CLECs' main concern here involves the voice resale market, said Incompas CEO Chip Pickering. "It's primarily used to connect multiple sites," such as post offices, satellite campuses within a state university, or hospitals and clinics across a regional healthcare system. CLECs aggregate TDM telecom capabilities from individual ILECs and offer them to large organizations that would otherwise need to negotiate with tens or sometimes hundreds of phone companies within a state or around the country. CLECs also target retailers with multiple locations, Pickering said. A CLEC might provide credit card swipe services to national drug store chains that fill prescriptions or use faxes to accept prescription orders. "You can imagine if the nationwide service was cut off what a headache that would be," Pickering said.
The Commerce Department raised concerns about how quickly the federal government would be able to transition to new contracts for telecom technologies that support public safety and other vital services, said Pickering. Resale agreements between ILECs and CLECs allow companies to provide a national voice resell service that's "one call to connect all," he said. "It's a useful service that's difficult to replicate."
USTelecom's Halley said there's no evidence anyone will be harmed. The only thing that would change, he said, is CLECs selling to government or to others would have to renegotiate their costs with the ILECs subject to market-based rates. "We do this all the time," he said. "The vast majority of resale arrangements we have today is not based on avoided costs; it's commercially negotiated." He said it remains in the business interest of USTelecom members to maintain their wholesale arrangements with rivals.
Copper gives clients telecom redundancy during natural disasters when the ability to maintain service is critical, Pickering said. He said the five years are "very critical for not displacing useful services."
Granite, along with other Incompas members, met with FCC officials to ask them to "deny forbearance for avoided-cost resale of TDM-based telephone services provided via copper loops (traditional TDM service) and voice-grade copper loop unbundled network elements (VGCL UNEs)," it said, posted Tuesday in docket 18-141. If there is forbearance, Granite and the other CLECs want a minimum five years for federal government customers "with an overlapping four-year period during which new services can be ordered subject to the wholesale regulations at issue." The CLECs said the General Services Administration postponed a mandatory transition date until May 2023 for federal telecom services awarded by enterprise contracts.
CenturyLink backed the forbearance and rejects "specious claims" by CLECs that it would disrupt their business plans for providing traditional phone services to business and government customers and eliminate a regulatory backstop to protect against "purported ILEC market power." The telco said end-users routinely buy TDM voice services through indirect sales channels such as system aggregators and IT consultants that don't have the avoided-cost discounts that CLECs have.

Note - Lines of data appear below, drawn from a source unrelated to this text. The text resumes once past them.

(** * LinkedIn lead discovery: retrying client, tree discovery and CSV export

    A shallow embedding of [src/api/client.py], [src/discovery/tree_discovery.py]
    and [src/utils/export.py], with the input helpers of [src/cli/menu.py]
    and the key mask of [src/cli/display.py].

    - Python dictionaries are finite maps from strings to JSON values
      (numbers are integers).
    - The remote service is an oracle threading an abstract [World]: a call
      returns a response or raises, and may answer differently each time.
    - Text is byte strings; [lower] folds the ASCII letters, which is what
      [str.lower] does on ASCII text (every marker the code looks for is ASCII).
    - Typing follows the source's annotations ([urn: str], [username: str]):
      where the code uses an identity key or a handle as a string, it is read
      as one, and a value of another type in its place reads as missing.
    - The coroutines of a level are resumed between their awaits in an order
      given by explicit scheduling choices, and a run can stop after any
      step, which is how an interrupted run is covered. *)

From stdpp Require Import gmap strings list fin_maps sorting pretty.
From Stdlib Require Import ZArith Ascii ssreflect.

Local Set Warnings "-register-all,-rewrite-rw".
Local Open Scope Z_scope.

(** ** Python values *)

Inductive value : Type :=
| VNone
| VBool (b : bool)
| VInt (n : Z)
| VStr (s : string)
| VList (xs : list value)
| VDict (d : gmap string value).

Abbreviation dict := (gmap string value).
(** * KrishnaAI: conversation memory, intent router, extractor and retriever

    A shallow embedding of the conversation-memory and context-assembly
    core of the KrishnaAI repository, with the properties of its
    specification stated and settled against it.

    Layout (definitions first, theorems afterwards):
    - [Py]: Python text as sequences of code points and the [str]
      methods the sources use;
    - [Re]: a backtracking matcher for the regular expressions of
      [_track_entities];
    - [Sql]: rows, tables and [ORDER BY timestamp ASC];
    - [LangChainMemoryManager], [MemoryManager]: the two store classes
      (krishna_agent.py and memory_manager.py);
    - [ScriptureLangChain], [ScriptureReader]: the term-overlap retrievers;
    - [KrishnaAgent]: the router [get_response], [_track_entities],
      [delete_conversation] and [get_conversation_history];
    - [Backend]: the same classes as krishna_backend/core has them;
    - [Housekeeping], [PastConversations], [UserInfo]:
      [delete_all_conversations], the topics of past messages and the
      user-information table;
    - [Validators], [RateLimit]: input validation and the request limiter
      of the backend's API;
    - [BackendSessions]: [set_session_id], [process_message] and
      [get_conversation_history] of the backend agent. *)

From Stdlib Require Import ZArith NArith List Ascii String Lia Sorted Permutation Bool.
From stdpp Require Import gmap strings list.
From Stdlib Require Lqa.
(* ===== verification/PS2Types.v ===== *)
(** * Commands, requests and messages

    The constants and plain data of VoodooPS2Controller/ApplePS2Device.h and
    VoodooPS2Controller/VoodooPS2Controller.h that the controller and every device
    driver share. *)
From S2P Require Import Prelude.

(** ** Data port (0x60) commands *)
Definition kDP_SetMouseScaling1To1 : Z := 0xE6.
Definition kDP_SetMouseScaling2To1 : Z := 0xE7.
Definition kDP_SetMouseResolution : Z := 0xE8.
Definition kDP_GetMouseInformation : Z := 0xE9.
Definition kDP_SetMouseStreamMode : Z := 0xEA.
Definition kDP_MousePoll : Z := 0xEB.
Definition kDP_MouseResetWrap : Z := 0xEC.
Definition kDP_SetKeyboardLEDs : Z := 0xED.
Definition kDP_TestKeyboardEcho : Z := 0xEE.
Definition kDP_GetSetKeyboardASCs : Z := 0xF0.
Definition kDP_MouseSetPoll : Z := 0xF0.
Definition kDP_GetId : Z := 0xF2.
Definition kDP_SetKeyboardTypematic : Z := 0xF3.
Definition kDP_SetMouseSampleRate : Z := 0xF3.
Definition kDP_Enable : Z := 0xF4.
Definition kDP_SetDefaultsAndDisable : Z := 0xF5.
Definition kDP_SetDefaults : Z := 0xF6.
Definition kDP_SetAllTypematic : Z := 0xF7.
Definition kDP_SetAllMakeRelease : Z := 0xF8.
Definition kDP_SetAllMakeOnly : Z := 0xF9.
Definition kDP_SetAllTypematicMakeRelease : Z := 0xFA.
Definition kDP_SetKeyMakeRelease : Z := 0xFB.
Definition kDP_SetKeyMakeOnly : Z := 0xFC.
Definition kDP_Reset : Z := 0xFF.

(** ** Command port (0x64) commands *)
Definition kCP_GetCommandByte : Z := 0x20.
Definition kCP_ReadControllerRAMBase : Z := 0x21.
Definition kCP_SetCommandByte : Z := 0x60.
Definition kCP_WriteControllerRAMBase : Z := 0x61.
Definition kCP_TransmitToMuxedMouse : Z := 0x90.
Definition kCP_TestPassword : Z := 0xA4.
Definition kCP_GetPassword : Z := 0xA5.
Definition kCP_VerifyPassword : Z := 0xA6.
Definition kCP_DisableMouseClock : Z := 0xA7.
Definition kCP_EnableMouseClock : Z := 0xA8.
Definition kCP_TestMousePort : Z := 0xA9.
Definition kCP_TestController : Z := 0xAA.
Definition kCP_TestKeyboardPort : Z := 0xAB.
Definition kCP_GetControllerDiagnostic : Z := 0xAC.
Definition kCP_DisableKeyboardClock : Z := 0xAD.
Definition kCP_EnableKeyboardClock : Z := 0xAE.
Definition kCP_ReadInputPort : Z := 0xC0.
Definition kCP_PollInputPortLow : Z := 0xC1.
Definition kCP_PollInputPortHigh : Z := 0xC2.
Definition kCP_ReadOutputPort : Z := 0xD0.
Definition kCP_WriteOutputPort : Z := 0xD1.
Definition kCP_WriteKeyboardOutputBuffer : Z := 0xD2.
Definition kCP_WriteMouseOutputBuffer : Z := 0xD3.
Definition kCP_TransmitToMouse : Z := 0xD4.
Definition kCP_ReadTestInputs : Z := 0xE0.
Definition kCP_PulseOutputBitBase : Z := 0xF0.

(** ** Bits of the command byte and of the LED register, special scan codes *)
Definition kCB_EnableKeyboardIRQ : Z := 0x01.
Definition kCB_EnableMouseIRQ : Z := 0x02.
Definition kCB_SystemFlag : Z := 0x04.
Definition kCB_InhibitOverride : Z := 0x08.
Definition kCB_DisableKeyboardClock : Z := 0x10.
Definition kCB_DisableMouseClock : Z := 0x20.
Definition kCB_TranslateMode : Z := 0x40.
Definition kLED_ScrollLock : Z := 0x01.
Definition kLED_NumLock : Z := 0x02.
Definition kLED_CapsLock : Z := 0x04.
Definition kSC_Acknowledge : Z := 0xFA.
Definition kSC_Extend : Z := 0xE0.
Definition kSC_Pause : Z := 0xE1.
Definition kSC_Resend : Z := 0xFE.
Definition kSC_Reset : Z := 0xAA.
Definition kSC_UpBit : Z := 0x80.
Definition kSC_ID : Z := 0x00.
Definition kSC_Alt : Z := 0x38.
Definition kSC_Ctrl : Z := 0x1D.
Definition kSC_ShiftLeft : Z := 0x2A.
Definition kSC_ShiftRight : Z := 0x36.
Definition kSC_WindowsLeft : Z := 0x5B.
Definition kSC_WindowsRight : Z := 0x5C.
Definition kSC_Delete : Z := 0x53.
Definition kSC_NumLock : Z := 0x45.

(** ** The controller's interrupts, ports, status bits and multiplexing *)
Definition kIRQ_Keyboard : Z := 1.
Definition kIRQ_Mouse : Z := 12.
Definition kDataDelay : Z := 7.
Definition kDataPort : Z := 0x60.
Definition kCommandPort : Z := 0x64.
Definition kOutputReady : Z := 0x01.
Definition kInputBusy : Z := 0x02.
Definition kSystemFlag : Z := 0x04.
Definition kCommandLastSent : Z := 0x08.
Definition kKeyboardInhibited : Z := 0x10.
Definition kMouseData : Z := 0x20.
Definition kDP_MuxCmd : Z := 0xF0.
Definition kDP_EnableMuxCmd1 : Z := 0x56.
Definition kDP_GetMuxVersion : Z := 0xA4.
Definition kDP_DisableMuxCmd1 : Z := 0xF6.
Definition kDP_DisableMuxCmd2 : Z := 0xA5.
Definition RESET_CONTROLLER_ON_BOOT : Z := 1.
Definition RESET_CONTROLLER_ON_WAKEUP : Z := 2.
Definition PS2_MUX_PORTS : Z := 4.
Definition PS2_STA_MUX_MASK : Z := 0x03.
Definition PS2_STA_MUX_SHIFT : Z := 0x06.

(** The device slots: the keyboard, and one or four auxiliary ports. *)
Definition kPS2KbdIdx : Z := 0.
Definition kPS2AuxIdx : Z := 1.
Definition kPS2AuxMaxIdx : Z := 2.
Definition kPS2MuxMaxIdx : Z := PS2_MUX_PORTS + 1.

Definition kPS2PowerStateSleep : Z := 0.
Definition kPS2PowerStateDoze : Z := 1.
Definition kPS2PowerStateNormal : Z := 2.

(** [whatToDo] of a power control action. *)
Definition kPS2C_DisableDevice : Z := 0.
Definition kPS2C_EnableDevice : Z := 1.

(** ** Commands *)

Inductive PS2CommandEnum :=
| kPS2C_ReadDataPort
| kPS2C_ReadDataPortAndCompare
| kPS2C_WriteDataPort
| kPS2C_SendCommandAndCompareAck
| kPS2C_FlushDataPort
| kPS2C_SleepMS
| kPS2C_ModifyCommandByte.

#[global] Instance PS2CommandEnum_eq_dec : EqDecision PS2CommandEnum.
Proof. solve_decision. Defined.

(** The union of a command is four bytes of storage, least significant first:
    [inOrOut] and [setBits] are the first byte, [clearBits] the second, [oldBits]
    the third, [inOrOut32] all four. *)
Record PS2Command := mkCommand {
  command : PS2CommandEnum;
  byte0 : Z;
  byte1 : Z;
  byte2 : Z;
  byte3 : Z }.

Definition inOrOut (c : PS2Command) : Z := byte0 c.
Definition setBits (c : PS2Command) : Z := byte0 c.
Definition clearBits (c : PS2Command) : Z := byte1 c.
Definition oldBits (c : PS2Command) : Z := byte2 c.
Definition inOrOut32 (c : PS2Command) : Z :=
  byte0 c + 256 * byte1 c + 65536 * byte2 c + 16777216 * byte3 c.

Definition set_inOrOut (z : Z) (c : PS2Command) : PS2Command := {| c with byte0 := u8 z |}.
Definition set_oldBits (z : Z) (c : PS2Command) : PS2Command := {| c with byte2 := u8 z |}.
Definition set_inOrOut32 (z : Z) (c : PS2Command) : PS2Command :=
  {| c with byte0 := u8 z; byte1 := u8 (z / 256); byte2 := u8 (z / 65536);
            byte3 := u8 (z / 16777216) |}.

(** [c.command = k; c.inOrOut = z;] on storage whose other bytes are zero. *)
Definition cmd (k : PS2CommandEnum) (z : Z) : PS2Command := mkCommand k (u8 z) 0 0 0.
(** [c.command = k; c.inOrOut32 = z;] *)
Definition cmd32 (k : PS2CommandEnum) (z : Z) : PS2Command :=
  set_inOrOut32 z (mkCommand k 0 0 0 0).
(** [c.command = kPS2C_ModifyCommandByte; c.setBits = s; c.clearBits = cl;] *)
Definition cmdModify (s cl : Z) : PS2Command :=
  mkCommand kPS2C_ModifyCommandByte (u8 s) (u8 cl) 0 0.

(** ** Requests *)

Definition kMaxCommands : Z := 30.

(** A completion target: null, the marker of a request on the stack, or an
    object, which a number identifies. *)
Inductive CompletionTarget :=
| NoTarget
| kStackCompletionTarget
| Target (object : Z).

#[global] Instance CompletionTarget_eq_dec : EqDecision CompletionTarget.
Proof. solve_decision. Defined.

(** [completionAction] says whether the pointer is non-null; [commands] has one
    element per allocated command. *)
Record PS2Request := mkRequest {
  port : Z;
  commandsCount : Z;
  completionTarget : CompletionTarget;
  completionAction : bool;
  completionParam : Z;
  commands : list PS2Command }.

(** [TPS2Request<max> r;] filled with [l] and [r.commandsCount = n]. *)
Definition TPS2Request (n : Z) (l : list PS2Command) : PS2Request :=
  mkRequest 0 (u8 n) kStackCompletionTarget false 0 l.

(** ** Results and messages *)

Inductive PS2InterruptResult :=
| kPS2IR_packetReady
| kPS2IR_packetBuffering.

#[global] Instance PS2InterruptResult_eq_dec : EqDecision PS2InterruptResult.
Proof. solve_decision. Defined.

Definition is_packetReady (r : PS2InterruptResult) : bool :=
  match r with kPS2IR_packetReady => true | kPS2IR_packetBuffering => false end.

(** The vendor-specific messages; [kOtherMessage] is any other value. *)
Inductive PS2Message :=
| kPS2M_setDisableTouchpad
| kPS2M_getDisableTouchpad
| kPS2M_notifyKeyPressed
| kPS2M_notifyKeyTime
| kPS2M_resetTouchpad
| kPS2K_setKeyboardStatus
| kPS2K_getKeyboardStatus
| kPS2K_notifyKeystroke
| kOtherMessage (m : Z).

#[global] Instance PS2Message_eq_dec : EqDecision PS2Message.
Proof. solve_decision. Defined.

Record PS2KeyInfo := mkKeyInfo {
  ki_time : Z;
  adbKeyCode : Z;
  goingDown : bool;
  eatKey : bool }.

WorldNet Telecommunications met with FCC officials this month to oppose the USTelecom request for forbearance on loops in Puerto Rico. Puerto Rico Telephone Co. asked the FCC to grant USTelecom's petition for forbearance "on the same terms that it is granted in the rest of the United States." That came in a phone call with Wireline Bureau staff, per a filing posted Friday.
The agency must answer the petition for forbearance by Aug. 2 or it's deemed granted (see 1902140064). Commissioners considered other parts of the USTelecom forbearance petition, ordering at their July meeting a three-year transition for CLECs selling UNE broadband transport, with an exception in Puerto Rico. It got five years (see 1907100058).
The draft on avoided-cost voice resale "would end two narrow regulatory obligations imposed on phone companies that no longer stand the test of time," an FCC spokesperson emailed now, repeating earlier comments.